Separadamente, essas histórias detalhadas do rádio e da política em Angola já justificavam ler este livro. No entanto, o livro de Moorman traz algo ainda mais ambicioso. Ao longo do livro, ela não representa apenas o conteúdo de rádio como um tipo específico de texto histórico (pense em transcrições de transmissão, playlists, programações), nem se pergunta apenas como e por que os ouvintes consumiram e usaram determinadas transmissões. Em vez disso, Moorman pensa amplamente na rádio como um tipo muito particular de tecnologia moderna, cujas técnicas se sobrepõem — muitas vezes de modo inquietante — às técnicas do poder estatal moderno.
Na avaliação da rádio por Moorman, descobrimos que a rádio também deve ser pensada como algo afetivo, não apenas como eficaz tecnologia. Sim, a rádio é eficaz para alcançar pessoas em áreas abrangentes, para compartilhar notícias e informações e inculcar idéias e práticas de identidade nacional. Mas a rádio também permeia o nosso próprio sentido de ser. Mesmo quando os ouvintes consumiam rádio em Angola, também eram frequentemente consumidos —no corpo e na mente— pela tecnologia de rádio. O que tal significa?
Em Poderosas Frequências, Moorman demonstra que a rádio funciona como tecnologia porque atua sobre e através de nós. Quando desligamos o dial num aparelho de rádio, a transmissão não termina. As ondas de rádio, embora imperceptíveis, fluem continuamente. O conteúdo que acabamos de ouvir continua a circular — dentro da psique das pessoas que ouvem e, novamente, quando os ouvintes compartilham com os outros o que acabaram de ouvir. Estados modernos muitas vezes tentam obter as mesmas formas de influência.
Moorman permite-nos ver a história dos estados no cruzamento de tantas projeções, desejos, experiências, conflitos e trabalhos criativos diferentes. Ela recusa-se a confiar numa única estrutura para contar essa história —não se trata apenas de como as “pessoas comuns” (na formação clássica da história social) encontraram o Estado, ou como as elites do governo implementaram a autoridade. Em vez disso, ela projeta a arte estatal como um conjunto abrangente e em constante mudança de existências.

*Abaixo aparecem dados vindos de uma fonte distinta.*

(** X7. Whenever [processMessage] returns a response, its [sources] are
    either absent or a non-empty list with one entry per retrieved
    document, in order; every entry has a non-empty title ("Untitled" when
    the chunk has none) and a content of at most 153 code units that ends
    with "...", also when the chunk is shorter than 150. *)
Theorem processMessage_sources (userId sessionId message : jsstring)
    (category : option jsstring) (w : World) (r : ChatResponse) :
  (processMessage R userId sessionId message category w).1 = Return r ->
  exists query documents,
    (if truthy category
     then similaritySearch R query (similaritySearchResults R) category
     else similaritySearch R query (similaritySearchResults R) None) = Return documents /\
    sources r = (if (0 <? length documents)%nat
                 then Some (map source_of documents) else None) /\
    (forall l, sources r = Some l ->
               l <> [] /\ length l = length documents /\
               forall s, s ∈ l ->
                         title s <> [] /\ (length (content s) <= 153)%nat /\
                         drop (length (content s) - 3) (content s) = lit "...").
Proof.
  destruct (loadChatHistory_returns R sessionId w) as [history Hhist].
  unfold processMessage, try_catch, Async.bind, generateSearchQuery, invoke, await, throw.
  rewrite Hhist. simpl.
  destruct (model R (query_prompt history message)) as [query|e]; simpl; [|discriminate].
  destruct (if truthy category
            then similaritySearch R query (similaritySearchResults R) category
            else similaritySearch R query (similaritySearchResults R) None)
    as [documents|e] eqn:Hsearch; simpl; [|discriminate].
  destruct (model R (chat_prompt _ _ _)) as [response|e]; simpl; [|discriminate].
  unfold saveChatMessage, Async.bind, mutate, throw, ret.
  destruct (fault R insert_chat_messages); simpl; [discriminate|].
  destruct (fault R update_chat_sessions_last_message_at); simpl;
    intros [= <-]; exists query, documents; (split; [exact Hsearch|]);
    (split; [reflexivity|]); simpl;
    (destruct documents as [|doc documents]; simpl; [discriminate|]);
    intros srcs [= <-]; (split; [discriminate|]); (split; [simpl; f_equal; apply length_map|]);
    intros s Hs; change (s ∈ map source_of (doc :: documents)) in Hs;
    apply list_elem_of_fmap in Hs as (doc' & -> & _); apply source_of_bounds.
Qed.

Lemma insert_by_snoc {A} (leb : A -> A -> bool) (y x : A) (l : list A) :
  leb y x = true -> insert_by leb y (l ++ [x]) = insert_by leb y l ++ [x].
Proof.
  intros Hle. induction l as [|a l IH]; simpl; [now rewrite Hle|].
  destruct (leb y a); [reflexivity|]. now rewrite IH.
Qed.

(** Ordering rows to which a largest one is appended keeps it last. *)
Lemma order_snoc {A} (leb : A -> A -> bool) (l : list A) (x : A) :
  (forall y, y ∈ l -> leb y x = true) -> order leb (l ++ [x]) = order leb l ++ [x].
Proof.
  unfold order. induction l as [|a l IH]; intros Hall; [reflexivity|].
  simpl. rewrite IH by (intros y Hy; apply Hall; now right).
  apply insert_by_snoc, Hall. now left.
Qed.

Lemma join_snoc (sep : jsstring) (parts : list jsstring) (x : jsstring) :
  parts <> [] -> join sep (parts ++ [x]) = join sep parts ++ sep ++ x.
Proof.
  induction parts as [|p parts IH]; [congruence|]. intros _.
  destruct parts as [|q parts]; [reflexivity|].
  change (join sep ((p :: q :: parts) ++ [x])) with (p ++ sep ++ join sep ((q :: parts) ++ [x])).
  rewrite IH by discriminate.
  change (join sep (p :: q :: parts)) with (p ++ sep ++ join sep (q :: parts)).
  now rewrite <- !app_assoc.
Qed.

(** Code-unit order is total and transitive. *)
Lemma leb_total (s t : jsstring) : leb s t = false -> leb t s = true.
Proof.
  revert t. induction s as [|a s IH]; intros [|b t]; simpl; try discriminate; auto.
  unfold code_unit_eqb.
  destruct (N.ltb_spec a b), (N.eqb_spec a b), (N.ltb_spec b a), (N.eqb_spec b a);
    simpl; try discriminate; auto; try lia.
Qed.

Lemma leb_trans (s t u : jsstring) : leb s t = true -> leb t u = true -> leb s u = true.
Proof.
  revert t u. induction s as [|a s IH]; intros [|b t] [|c u]; simpl; try discriminate; auto.
  unfold code_unit_eqb.
  destruct (N.ltb_spec a b), (N.eqb_spec a b), (N.ltb_spec b c), (N.eqb_spec b c),
    (N.ltb_spec a c), (N.eqb_spec a c); simpl; try discriminate; auto; try lia.
  apply IH.
Qed.

(** X8. What [saveChatMessage] inserts is what [loadChatHistory] reads back:
    when the insert and the history query go through and every stored message
    of the session is earlier than the clock, the history after the save is
    the new exchange "User: ...", line feed, "AI: ..." alone if the session
    had no message, and else the history before, a blank line and the new
    exchange. *)
Theorem saved_exchange_is_loaded (userId sessionId userMessage aiResponse : jsstring)
    (w : World) :
  fault R insert_chat_messages = None ->
  fault R select_chat_messages = None ->
  (forall m, m ∈ chat_messages (db w) -> cm_session_id m = sessionId ->
             leb (now R) (cm_created_at m) = false) ->
  exists before w',
    loadChatHistory R sessionId w = (Return before, w) /\
    saveChatMessage R userId sessionId userMessage aiResponse w = (Return tt, w') /\
    loadChatHistory R sessionId w' =
      (Return
         (let exchange := lit "User: " ++ userMessage ++ [line_feed] ++ lit "AI: " ++ aiResponse in
          match filter (fun m => cm_session_id m = sessionId) (chat_messages (db w)) with
          | [] => exchange
          | _ :: _ => before ++ [line_feed; line_feed] ++ exchange
          end), w').
Proof.
  intros Hinsert Hselect Hclock.
  set (new := {| cm_user_id := userId; cm_session_id := sessionId;
                 cm_user_message := userMessage; cm_ai_response := aiResponse;
                 cm_created_at := now R |}).
  set (earlier := filter (fun m => cm_session_id m = sessionId) (chat_messages (db w))).
  set (by_time := fun a b : ChatMessage => leb (cm_created_at a) (cm_created_at b)).
  assert (Hafter : forall w', chat_messages (db w') = chat_messages (db w) ++ [new] ->
            loadChatHistory R sessionId w' =
              (Return (join (lines [blank; blank; blank])
                         (map transcript_entry (order by_time earlier ++ [new]))), w')).
  { intros w' Hrows. unfold loadChatHistory, Async.bind, select_rows, ret.
    rewrite Hselect. simpl. rewrite Hrows, filter_app.
    assert (filter (fun m => cm_session_id m = sessionId) [new] = [new]) as ->.
    { rewrite filter_cons, decide_True by reflexivity. reflexivity. }
    fold earlier. fold by_time. rewrite order_snoc.
    - destruct (order by_time earlier); reflexivity.
    - intros y Hy. apply list_elem_of_filter in Hy as [Hid Hin]. unfold by_time.
      apply leb_total. now apply Hclock. }
  assert (Hbefore : loadChatHistory R sessionId w =
            (Return match order by_time earlier with
                    | [] => no_history
                    | rows => join (lines [blank; blank; blank]) (map transcript_entry rows)
                    end, w)).
  { unfold loadChatHistory, Async.bind, select_rows, ret. rewrite Hselect. simpl.
    fold earlier. fold by_time. destruct (order by_time earlier); reflexivity. }
  assert (Hsave : exists w',
            saveChatMessage R userId sessionId userMessage aiResponse w = (Return tt, w') /\
            chat_messages (db w') = chat_messages (db w) ++ [new]).
  { unfold saveChatMessage, Async.bind, mutate, ret. rewrite Hinsert. simpl.
    destruct (fault R update_chat_sessions_last_message_at); simpl;
      eexists; split; reflexivity. }
  destruct Hsave as (w' & Hsave & Hrows).
  assert (Hempty : order by_time earlier = [] <-> earlier = []).
  { split; intros Hnil.
    - destruct earlier as [|m rest]; [reflexivity|].
      assert (m ∈ order by_time (m :: rest)) as Hm by (apply elem_of_order; now left).
      rewrite Hnil in Hm. now apply elem_of_nil in Hm.
    - now rewrite Hnil. }
  eexists _, w'. split; [exact Hbefore|]. split; [exact Hsave|].
  rewrite (Hafter w' Hrows). f_equal. f_equal.
  destruct earlier as [|m rest] eqn:Hearlier; [reflexivity|].
  destruct (order by_time (m :: rest)) as [|m' rest'] eqn:Hordered.
  - destruct Hempty as [Hempty _]. discriminate (Hempty eq_refl).
  - rewrite map_app. change (map transcript_entry [new]) with [transcript_entry new].
    rewrite join_snoc by discriminate. reflexivity.
Qed.

End SessionFacts.

(** ** Listing sessions *)

Section SessionLists.

Import ChatService ChatSessions.

Variable R : Remote.

Lemma insert_by_perm {A} (le : A -> A -> bool) (x : A) (l : list A) :
  insert_by le x l ≡ₚ x :: l.
Proof.
  induction l as [|a l IH]; simpl; [reflexivity|].
  destruct (le x a); [reflexivity|]. rewrite IH. apply Permutation_swap.
Qed.

(** [.order] rearranges the rows and nothing else. *)
Lemma order_perm {A} (le : A -> A -> bool) (l : list A) : order le l ≡ₚ l.
Proof.
  unfold order. induction l as [|a l IH]; simpl; [reflexivity|].
  now rewrite insert_by_perm, IH.
Qed.

Lemma insert_by_sorted {A} (le : A -> A -> bool) (x : A) (l : list A) :
  (forall a b, le a b = false -> le b a = true) ->
  (forall a b c, le a b = true -> le b c = true -> le a c = true) ->
  StronglySorted (fun a b => le a b = true) l ->
  StronglySorted (fun a b => le a b = true) (insert_by le x l).
Proof.
  intros Htotal Htrans. induction 1 as [|a l Hsorted IH Hall]; simpl.
  - repeat constructor.
  - destruct (le x a) eqn:Hxa.
    + constructor; [now constructor|]. constructor; [exact Hxa|].
      eapply Forall_impl; [exact Hall|]. intros b Hab. now apply (Htrans x a b).
    + constructor; [exact IH|]. rewrite insert_by_perm. constructor; [|exact Hall].
      now apply Htotal.
Qed.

Na introdução a Radio Benjamin, uma coleção das transcrições de Walter Benjamin de 1927 a 1933, Lecia Rosenthal escreve: “Como definimos os limites inconstantes do trabalho de rádio - como evento histórico e texto sobrevivente, desempenho singular e artefacto reproduzível, transmissão ao vivo e material publicado?” Como, por outras palavras, capturamos e criticamos algo que é simultaneamente temporário e permanente? Em Poderosas Frequências, Moorman responde meticulosamente a este problema através de uma leitura atenta da história da rádio em Angola. Na análise de Moorman, a rádio não existe apenas pelo conteúdo, existe como tipo específico de tecnologia moderna, cujo próprio poder decorre da sua capacidade de agir (e de ser acionado) pelos seus públicos.
Somente os receptores de rádio podem sentir as ondas de rádio. Mas as pessoas sentem a rádio. A rádio, lembra-nos Moorman, percorre as nossas vidas em todos os lugares para onde vamos e está ao lado de tudo o que fazemos. Sob muitos aspectos, é assim que funciona a arte de governar moderna. Envolve-nos de maneiras, muitas vezes além da percepção imediata. As Poderosas Frequências dizem-nos como e porque precisamos de ajustar os nossos receptores, atender a essas diversas formas de poder e, esperançosamente — tal como os angolanos que ouviram com tanto cuidado — encontrar novas maneiras de inovar e de protestar.
Artigo publicado originalmente em inglês no Africa is a Country.